The input:

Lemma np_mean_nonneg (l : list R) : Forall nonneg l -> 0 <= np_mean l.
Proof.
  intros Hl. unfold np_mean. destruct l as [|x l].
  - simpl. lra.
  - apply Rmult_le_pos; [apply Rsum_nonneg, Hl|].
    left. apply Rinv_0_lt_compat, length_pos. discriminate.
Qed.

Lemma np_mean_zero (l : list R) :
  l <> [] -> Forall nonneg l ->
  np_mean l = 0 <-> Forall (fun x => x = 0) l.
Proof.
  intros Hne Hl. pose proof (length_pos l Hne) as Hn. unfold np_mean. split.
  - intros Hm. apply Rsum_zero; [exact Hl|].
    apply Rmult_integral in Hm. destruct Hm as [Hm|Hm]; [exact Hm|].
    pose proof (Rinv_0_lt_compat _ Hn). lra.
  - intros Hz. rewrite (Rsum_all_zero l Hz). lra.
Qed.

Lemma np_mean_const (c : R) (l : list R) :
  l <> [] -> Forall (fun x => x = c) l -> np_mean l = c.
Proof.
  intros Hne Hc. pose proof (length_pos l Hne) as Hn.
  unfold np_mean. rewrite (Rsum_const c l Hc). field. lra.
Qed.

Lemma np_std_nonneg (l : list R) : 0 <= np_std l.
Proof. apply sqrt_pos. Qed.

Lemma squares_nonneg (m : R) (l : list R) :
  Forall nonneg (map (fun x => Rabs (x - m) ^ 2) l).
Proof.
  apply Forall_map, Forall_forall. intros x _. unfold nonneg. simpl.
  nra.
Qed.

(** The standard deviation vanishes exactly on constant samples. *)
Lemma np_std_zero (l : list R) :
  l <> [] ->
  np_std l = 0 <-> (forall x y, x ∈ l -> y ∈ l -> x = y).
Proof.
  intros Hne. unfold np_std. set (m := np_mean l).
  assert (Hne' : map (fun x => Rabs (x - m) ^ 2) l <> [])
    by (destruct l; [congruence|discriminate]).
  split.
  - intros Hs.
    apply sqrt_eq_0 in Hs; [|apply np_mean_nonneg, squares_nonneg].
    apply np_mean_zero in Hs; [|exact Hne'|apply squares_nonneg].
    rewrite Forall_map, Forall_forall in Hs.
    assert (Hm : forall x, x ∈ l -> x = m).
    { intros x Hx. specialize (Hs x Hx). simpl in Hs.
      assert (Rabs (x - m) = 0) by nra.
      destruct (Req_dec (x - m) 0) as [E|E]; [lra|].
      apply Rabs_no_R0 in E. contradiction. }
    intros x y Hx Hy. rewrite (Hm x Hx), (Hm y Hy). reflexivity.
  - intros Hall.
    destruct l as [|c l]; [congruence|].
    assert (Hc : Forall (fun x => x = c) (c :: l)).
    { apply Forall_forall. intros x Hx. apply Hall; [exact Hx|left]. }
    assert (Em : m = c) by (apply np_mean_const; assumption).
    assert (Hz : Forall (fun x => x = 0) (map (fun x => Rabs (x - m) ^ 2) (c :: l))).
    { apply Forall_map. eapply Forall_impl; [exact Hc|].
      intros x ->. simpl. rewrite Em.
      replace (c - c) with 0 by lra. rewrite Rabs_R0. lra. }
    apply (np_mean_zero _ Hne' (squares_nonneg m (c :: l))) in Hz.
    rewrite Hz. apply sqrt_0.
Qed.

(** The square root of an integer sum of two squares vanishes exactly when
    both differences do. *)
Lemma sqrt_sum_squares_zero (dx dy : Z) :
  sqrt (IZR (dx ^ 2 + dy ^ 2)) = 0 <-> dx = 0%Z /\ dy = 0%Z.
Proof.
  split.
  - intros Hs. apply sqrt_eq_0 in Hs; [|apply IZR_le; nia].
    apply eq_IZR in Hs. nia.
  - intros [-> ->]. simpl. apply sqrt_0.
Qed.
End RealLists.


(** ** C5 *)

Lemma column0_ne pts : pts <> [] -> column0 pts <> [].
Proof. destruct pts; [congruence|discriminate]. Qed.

What is being asked:
The output must consist solely of the lines from the one containing "intros x ->. simpl. rewrite Em." through the end of the listing, unaltered.

Written response:
      intros x ->. simpl. rewrite Em.
      replace (c - c) with 0 by lra. rewrite Rabs_R0. lra. }
    apply (np_mean_zero _ Hne' (squares_nonneg m (c :: l))) in Hz.
    rewrite Hz. apply sqrt_0.
Qed.

(** The square root of an integer sum of two squares vanishes exactly when
    both differences do. *)
Lemma sqrt_sum_squares_zero (dx dy : Z) :
  sqrt (IZR (dx ^ 2 + dy ^ 2)) = 0 <-> dx = 0%Z /\ dy = 0%Z.
Proof.
  split.
  - intros Hs. apply sqrt_eq_0 in Hs; [|apply IZR_le; nia].
    apply eq_IZR in Hs. nia.
  - intros [-> ->]. simpl. apply sqrt_0.
Qed.
End RealLists.


(** ** C5 *)

Lemma column0_ne pts : pts <> [] -> column0 pts <> [].
Proof. destruct pts; [congruence|discriminate]. Qed.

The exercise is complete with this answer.